Afterwards
By: Dana
Summary: It isn't the worst.
Characters: Andson Twofoot and Robin Smallburrow
Pairings: None
Rating: PG
Warnings: Gen
Author's Notes: Posted for my month long Birthdaypalooza, August 2007.
Written because of Robin's actions in From Spring to Autumn – I wanted to know what happened to Andson, after that, and without thinking that it need be the worst.
Series Index: In a Sunless Year.
Disclaimer: The author makes no claim to owning the rights of anything to do with J.R.R. Tolkien or New Line Cinema. Any and all characters and situations that have been borrowed are for the author's personal use only, and for the entertainment of others.
Blotmath, SR 1419
When the opportunity was presented, Andson took up with the Shirriffs – now, he knew how some viewed them, and the Men they sided with, but Andson didn't see it as such. He thought he had a bit of power of his own, and didn't think it to much – he wasn't Lotho, after all, and needn't be Chief of the Shire. But knowing he could say do, and that hobbits would hasten to listen to him... well, he did like that. It wasn't for want of being cruel, but just of wanting his own power: what was the harm in that?
So, he liked it, having that small bit of power, even knowing that he wasn't fully in charge. He could take a little, and needn't have it all. Still, there were some so uppity as to need to be put in their places. He'd known Robin Smallburrow all his life, who acted so righteous, as if he wasn't a Shirriff, too, as if he hadn't put up the Rules, as if he hadn't done as all the rest of them had. He would have fought him, but Robin threw a harder punch than he had guessed. Andson could always wait.
When Robin was sent away, Andson was sent away, too, though west to Waymeet: he didn't like it there, for he felt out of his element. He was there when tall Meriadoc came riding from Bywater, after the Men had all gathered and went off tromping down the road – a road block was needed, to make certain they could not come roundabout back this way, and Andson thought to run while he could, and get lost in all the fuss. Instead, he acted his place, put his cap away, and worked with all the others, and hoped they wouldn't see.
But after, when the battle was done, when victory was had, when the Men ran scoured from the Shire, Andson had come to a point, and thought he ought to have run, too.
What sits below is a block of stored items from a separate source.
(** ** The loop *)

Inductive branch := BDone | BGone | BUpdate | BTick.
Inductive ending := EndNil | EndError (e : rpcerr) | EndSend.

(** The messages sent, how many of the received frames they account for, and
    how the call ended, if it has. *)
Record stream R := MkStream { sent : list R; taken : nat; over : option ending }.
Arguments MkStream {R}. Arguments sent {R}. Arguments taken {R}. Arguments over {R}.

Section loop.
Context {K H E A : Type} `{WatchHub K H E A} {R : Type} (frame_msg : A -> R) (heartbeat : R).

Definition newStream : stream R := MkStream [] 0 None.

(** [if err := stream.Send(m); err != nil { return err }] *)
Definition send (ok : bool) (m : R) (st : stream R) : stream R :=
  if ok then MkStream (sent st ++ [m]) (taken st) (over st)
  else MkStream (sent st) (taken st) (Some EndSend).
Definition finish (e : ending) (st : stream R) : stream R := MkStream (sent st) (taken st) (Some e).

(** Nothing received is still to be sent: the goroutine is at its [select]. *)
Definition at_select (w : subscriber A) (st : stream R) : bool :=
  (taken st =? length (ch_got (updates w)))%nat.

(** One turn; [None] when the branch is not ready. A frame the watcher received
    while a publication was under way is sent before anything else. *)
Definition select (b : branch) (ok : bool) (w : subscriber A) (st : stream R)
    : option (subscriber A * stream R) :=
  match b with
  | BUpdate =>
    let w := if at_select w st then on_chan receive w else w in
    f ← ch_got (updates w) !! taken st;
    Some (w, send ok (frame_msg f) (MkStream (sent st) (S (taken st)) (over st)))
  | _ =>
    if negb (at_select w st) then None
    else match b with
         | BDone => Some (w, finish EndNil st)
         | BGone => if once w then Some (w, finish (EndError (RPCError PermissionDenied RRevoked)) st) else None
         | _ => Some (w, send ok heartbeat st)
         end
  end.

(** The deferred [unsubscribe] runs when the call ends. *)
Definition turn (k : K) (b : branch) (ok : bool) (c : H * stream R) : option (H * stream R) :=
  match over (snd c) with
  | Some _ => None
  | None =>
    w ← watcher (fst c) k;
    '(w, st) ← select b ok w (snd c);
    let h := put_watcher k w (fst c) in
    Some (match over st with Some _ => leave k h | None => h end, st)
  end.

(** From the subscription on: the opening frame, when there is one. *)
Definition begin (k : K) (ok : bool) (opening : option A) (h : H) : H * stream R :=
  match opening with
  | None => (h, newStream)
  | Some o =>
    let st := send ok (frame_msg o) newStream in
    (match over st with Some _ => leave k h | None => h end, st)
  end.

(** A schedule of the stream's turns and of everything else. *)
Inductive sched := Turn (b : branch) (ok : bool) | Env (e : E).

Definition sched_step (k : K) (c : H * stream R) (t : sched) : H * stream R :=
  match t with
  | Turn b ok => default c (turn k b ok c)
  | Env e => (hub_step (fst c) e, snd c)
  end.
Definition run_stream (k : K) (c : H * stream R) (ts : list sched) : H * stream R :=
  fold_left (sched_step k) ts c.

Definition others_only (k : K) (ts : list sched) : Prop :=
  Forall (fun t => match t with Env e => foreign k e | Turn _ _ => True end) ts.
End loop.

(** ** Lemmas: what is sent, whatever the schedule *)

Section loop_lemmas.
Context {K H E A : Type} `{WatchHub K H E A} (hub_ok : H -> Prop) `{!WatchHubLaws hub_ok}.
Context {R : Type} (frame_msg : A -> R) (heartbeat : R) (is_snap : R -> bool).
Hypothesis snap_frame : forall f, is_snap (frame_msg f) = true.
Hypothesis snap_heartbeat : is_snap heartbeat = false.

Definition snaps (st : stream R) : list R := List.filter is_snap (sent st).

(** The snapshots sent are the opening and then the received frames, in order:
    all that are accounted for while the stream runs, a prefix once it is over. *)
Definition accounted (o : option A) (w : subscriber A) (st : stream R) : Prop :=
  snaps st `prefix_of` map frame_msg (option_list o ++ ch_got (updates w)) /\
  (over st = None ->
   (taken st <= length (ch_got (updates w)))%nat /\
   snaps st = map frame_msg (option_list o ++ take (taken st) (ch_got (updates w)))).

Definition stream_inv (k : K) (o : option A) (c : H * stream R) : Prop :=
  hub_ok (fst c) /\ exists w, watcher (fst c) k = Some w /\ accounted o w (snd c).

Lemma snaps_send_heartbeat ok st : snaps (send ok heartbeat st) = snaps st.
Proof.
  unfold snaps, send. destruct ok; [|done]. cbn. rewrite List.filter_app. cbn.
  by rewrite snap_heartbeat, app_nil_r.
Qed.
He hadn't, though, and there were some, even after that, when the hobbits at the Lockholes had been liberated, who saw him back to Hobbiton, and thought him in need of that escort. But one of them spoke for him, said he hadn't known better, that he shouldn't be punished for having been so very stupid: and, of all things odd, it was Robin who'd spoken up.
Robin, who'd been a Shirriff, too, but who'd fought at Bywater (and gained some scars), and not the hobbit Andson remembered, nor even a righteous fool. Andson asked him, some long months after that, 'Why?'. By then, things were almost back to normal, and Andson had survived on Robin's pity alone: Robin, a Shirriff still, after the Deputy Mayor had put them back to their proper numbers. Then Robin said something about forgiveness, and Andson couldn't understand. Things had come round, though: Andson hadn't expected such change, and the start of it, but he'd expected this even less than that.
It seemed there'd always be those who couldn't trust him, and perhaps that was well enough: like the Widow and her son whom he'd ousted and who'd then been conducted to the Lockholes: or the brother and sister, collaborators, caught and punished: or the one rebel, that lad, the one he'd heard had been hung. He hadn't done it, himself, any of it, but he still felt the weight of it: and it followed him, day through night. But he was saved, not shunned, or banished, himself: Robin's pity seemed a harsher punishment, somehow, and after all that was his due.